* [Provided data]:
»»

(** X6: the summary the dialog is opened with.  When a pass finds a
    mention and the credentials are set, it opens the dialog for the
    mention's queue key, a non-empty run of upper-case letters, with a
    summary that is never empty and has no white space at either end: the
    cleaned text before the mention, or ["New task"] when nothing is left
    of it.  For plain text before the mention the summary is that text
    itself, trimmed. *)
Theorem X6_dialog_summary (p : plugin) (fullMatch taskSummary queueKey : str) :
  isProcessing p = false ->
  newTaskMatch (currentLine p) = Some (fullMatch, taskSummary, queueKey) ->
  has_credentials p = true ->
  (exists k,
      processText p =
      AwaitModal (open_modal (dialogSummary taskSummary) queueKey
                             (set_isProcessing true p)) k)
  /\ nonempty (dialogSummary taskSummary) = true
  /\ Str.trim (dialogSummary taskSummary) = dialogSummary taskSummary
  /\ (markdown_free taskSummary = true ->
      dialogSummary taskSummary =
      if nonempty (Str.trim taskSummary) then Str.trim taskSummary
      else lit "New task")
  /\ nonempty queueKey = true /\ forallb is_upper queueKey = true.
Proof.
  intros Hfree Hm Hc. split; [|split; [|split; [|split]]].
  - eexists. apply (processText_mention p _ _ _ Hfree Hm Hc).
  - unfold dialogSummary.
    destruct (nonempty (Str.trim (cleanMarkdown taskSummary))) eqn:E;
      [exact E | reflexivity].
  - unfold dialogSummary.
    destruct (nonempty (Str.trim (cleanMarkdown taskSummary)));
      [apply trim_trim | reflexivity].
  - intros Hp. unfold dialogSummary.
    rewrite (cleanMarkdown_plain _ Hp), trim_trim. reflexivity.
  - destruct (newTaskMatch_inv _ _ _ _ Hm) as (ws & _ & _ & Hk & Hu). auto.
Qed.

(** A bare mention, with nothing before it: the dialog offers
    ["New task"]. *)
Lemma X6_dialog_summary_witness :
  (exists k,
      processText (editing configured (lit "@ABC ") (0, 5)) =
      AwaitModal (open_modal (dialogSummary []) (lit "ABC")
                    (set_isProcessing true
                       (editing configured (lit "@ABC ") (0, 5)))) k)
  /\ dialogSummary [] = lit "New task".
Proof.
  assert (Hm : newTaskMatch (currentLine (editing configured (lit "@ABC ") (0, 5)))
               = Some (lit "@ABC", [], lit "ABC")) by (vm_compute; reflexivity).
  destruct (X6_dialog_summary (editing configured (lit "@ABC ") (0, 5))
              (lit "@ABC") [] (lit "ABC") eq_refl Hm eq_refl)
    as (K & _ & _ & P & _).
  split; [exact K | exact (P eq_refl)].
Defined.

(** X7: the request is built from what the dialog held when [Create]
    was pressed.  The pass goes on to [createTask] only when the first
    closing gesture is [Create]; after [Cancel] or the Escape key it ends
    there, with the lock released and no request built.  The request is a
    POST to the issues endpoint with the OAuth token and the organisation
    id of the settings, the queue key of the mention, the summary,
    description and assignee inputs trimmed, the tags input split at its
    commas, and the value of the deadline input as the date to convert;
    the deadline is left out when that value is empty and the assignee
    when the input is blank.  Pressing [Create] at once gives the offered
    summary, the default description trimmed, tomorrow's date, no tags and
    no assignee. *)
Theorem X7_request_from_dialog (p : plugin)
    (fullMatch taskSummary queueKey tomorrow : str) :
  isProcessing p = false ->
  newTaskMatch (currentLine p) = Some (fullMatch, taskSummary, queueKey) ->
  has_credentials p = true ->
  let m0 := openedModal (settings p) tomorrow (dialogSummary taskSummary)
                        queueKey in
  exists p1 k,
    processText p = AwaitModal p1 k
    /\ (forall gs d,
          getResult (gestures m0 gs) = Some d ->
          let m := gestures m0 (edits_before gs) in
          match find closing gs with
          | Some ClickCreate =>
              exists k2,
                k d p1 =
                AwaitRequest p1
                  {| url := lit "https://api.tracker.yandex.net/v2/issues/";
                     method := lit "POST";
                     authorization := lit "OAuth " ++ apiToken (settings p);
                     xOrgId := orgId (settings p);
                     body_summary := Str.trim (summaryInput m);
                     body_queue_key := queueKey;
                     body_description := Str.trim (descriptionInput m);
                     body_deadline :=
                       if nonempty (deadlineInput m)
                       then Some (deadlineInput m) else None;
                     body_tags := commaSeparated (tagsInput m);
                     body_assignee :=
                       if nonempty (Str.trim (assigneeInput m))
                       then Some (Str.trim (assigneeInput m)) else None |} k2
          | _ => k d p1 = Done (set_isProcessing false p1)
          end)
    /\ (exists k2,
          k (submitted m0) p1 =
          AwaitRequest p1
            {| url := lit "https://api.tracker.yandex.net/v2/issues/";
               method := lit "POST";
               authorization := lit "OAuth " ++ apiToken (settings p);
               xOrgId := orgId (settings p);
               body_summary := dialogSummary taskSummary;
               body_queue_key := queueKey;
               body_description := Str.trim (defaultDescription (settings p));
               body_deadline :=
                 if nonempty tomorrow then Some tomorrow else None;
               body_tags := [];
               body_assignee := None |} k2).
Proof.
  intros Hfree Hm Hc m0.
  exists (open_modal (dialogSummary taskSummary) queueKey (set_isProcessing true p)),
         (resumeAfterModal p fullMatch taskSummary queueKey).
  split; [apply (processText_mention p _ _ _ Hfree Hm Hc)|]. split.
  - intros gs d Hd m.
    destruct (dialog_answer m0 gs eq_refl eq_refl) as [A _].
    rewrite A in Hd. destruct (find closing gs) as [g|]; [|discriminate].
    destruct g; injection Hd as <-; try reflexivity.
    eexists. reflexivity.
  - eexists. subst m0. unfold resumeAfterModal. cbn [confirmed submitted negb].
    unfold createTask_request, openedModal, onOpen, newConfirmationModal.
    cbn [summary description deadline tags assignee summaryInput
         descriptionInput deadlineInput tagsInput assigneeInput
         modalSummary settings open_modal set_isProcessing submitted].
    assert (T : Str.trim (dialogSummary taskSummary) = dialogSummary taskSummary).
    { unfold dialogSummary.
      destruct (nonempty (Str.trim (cleanMarkdown taskSummary)));
        [apply trim_trim | reflexivity]. }
    rewrite T. reflexivity.
Qed.

(** On ["note @ABC "]: a tag list and an assignee typed with stray blanks,
    then [Create]: the request carries them clean. *)
Lemma X7_request_from_dialog_witness :
  exists p1 k k2,
    processText (editing configured (lit "note @ABC ") (0, 10))
      = AwaitModal p1 k
    /\ k (submitted
            (gestures
               (openedModal configured (lit "2026-11-04") (lit "note") (lit "ABC"))
               [EditTags (lit "a, ,b "); EditAssignee (lit " ann ")])) p1
       = AwaitRequest p1
           {| url := lit "https://api.tracker.yandex.net/v2/issues/";
              method := lit "POST";
              authorization := lit "OAuth y0_token";
              xOrgId := lit "7";
              body_summary := lit "note";
              body_queue_key := lit "ABC";
              body_description := Str.trim DEFAULT_DESCRIPTION;
              body_deadline := Some (lit "2026-11-04");
              body_tags := [lit "a"; lit "b"];
              body_assignee := Some (lit "ann") |} k2.
Proof.
  assert (Hm : newTaskMatch
                 (currentLine (editing configured (lit "note @ABC ") (0, 10)))
               = Some (lit "note @ABC", lit "note", lit "ABC"))
    by (vm_compute; reflexivity).
  destruct (X7_request_from_dialog
              (editing configured (lit "note @ABC ") (0, 10))
              (lit "note @ABC") (lit "note") (lit "ABC") (lit "2026-11-04")
              eq_refl Hm eq_refl) as (p1 & k & Hp & Hg & _).
  destruct (Hg [EditTags (lit "a, ,b "); EditAssignee (lit " ann "); ClickCreate]
               _ eq_refl) as (k2 & Hk).
  exists p1, k, k2. split; [exact Hp | exact Hk].
Defined.

(** X8: what every pass leaves as it found it.  With a base URL free of
    pattern syntax other than dots, a pass always comes to an end,
    whatever the dialog and the tracker answer; it ends with the cursor
    where it was, the settings untouched and the lock as it found it, and
    it shows at most one notice and opens at most one dialog. *)
Theorem X8_pass_frame (p : plugin) (d : TaskCreationData) (o : http_outcome) :
  plain_url (trackerBaseURL (settings p)) = true ->
  exists p',
    runPass p d o = Some p'
    /\ cursor (ed p') = cursor (ed p)
    /\ settings p' = settings p
    /\ isProcessing p' = isProcessing p
    /\ (exists ns, notices p' = notices p ++ ns /\ length ns <= 1)
    /\ (exists ms, modals p' = modals p ++ ms /\ length ms <= 1).
Proof.
  intros Hb. unfold runPass.
  destruct (isProcessing p) eqn:Hfree.
  { unfold processText. rewrite Hfree. exists p. repeat split; auto;
      exists []; rewrite app_nil_r; split; auto. }
  destruct (newTaskMatch (currentLine p)) as [[[full sum] key]|] eqn:Hm.
  - destruct (has_credentials p) eqn:Hc.
    + rewrite (processText_mention p full sum key Hfree Hm Hc).
      unfold resumeAfterModal. destruct (confirmed d); cbn [negb].
      * unfold resumeAfterRequest.
        destruct (createTask_response o) as [e|k] eqn:Hr.
        -- eexists. split; [reflexivity|].
           cbn [ed set_isProcessing settings isProcessing notices modals].
           rewrite ed_notices, settings_notices, notices_notices, modals_notices.
           cbn. repeat split; auto.
           ++ eexists; split; [reflexivity|]. exact (createTask_notices_length (inl e)).
           ++ eexists; split; [reflexivity|]. cbn; lia.
        -- cbn [createTask_notices fold_left].
           edestruct (finishPass_done (value (ed p))) as (u & Hu & Hf);
             [|rewrite Hf].
           { cbn. exact Hb. }
           eexists. split; [reflexivity|].
           destruct (negb (Str.eqb (value (ed p)) u)); cbn; repeat split; auto;
             try (eexists; split; [reflexivity|cbn; lia]).
      * eexists. split; [reflexivity|]. cbn. repeat split; auto.
        -- exists []. rewrite app_nil_r. split; auto.
        -- eexists; split; [reflexivity|]. cbn; lia.
    + unfold processText. rewrite Hfree. cbn [ed set_isProcessing settings].
      fold (currentLine p). rewrite Hm. fold (has_credentials p). rewrite Hc.
      eexists. split; [reflexivity|]. cbn. repeat split; auto.
      * eexists; split; [reflexivity|]. cbn; lia.
      * exists []. rewrite app_nil_r. split; auto.
  - unfold processText. rewrite Hfree. cbn [ed set_isProcessing settings].
    fold (currentLine p). rewrite Hm.
    edestruct (finishPass_done (value (ed p)) (value (ed p)) (cursor (ed p))
                 (set_isProcessing true p)) as (u & Hu & Hf); [|rewrite Hf].
    { cbn. exact Hb. }
    eexists. split; [reflexivity|].
    destruct (negb (Str.eqb (value (ed p)) u)); cbn; repeat split; auto;
      exists []; rewrite app_nil_r; split; auto.
Qed.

««

* [Problem requirements]:
Using the data above, transcribe the lines that run from the line with "Theorem X7_request_from_dialog (p : plugin)" to the line with "let m0 := openedModal", both ends kept, and output nothing else.

* [Written answer]:
Theorem X7_request_from_dialog (p : plugin)
    (fullMatch taskSummary queueKey tomorrow : str) :
  isProcessing p = false ->
  newTaskMatch (currentLine p) = Some (fullMatch, taskSummary, queueKey) ->
  has_credentials p = true ->
  let m0 := openedModal (settings p) tomorrow (dialogSummary taskSummary)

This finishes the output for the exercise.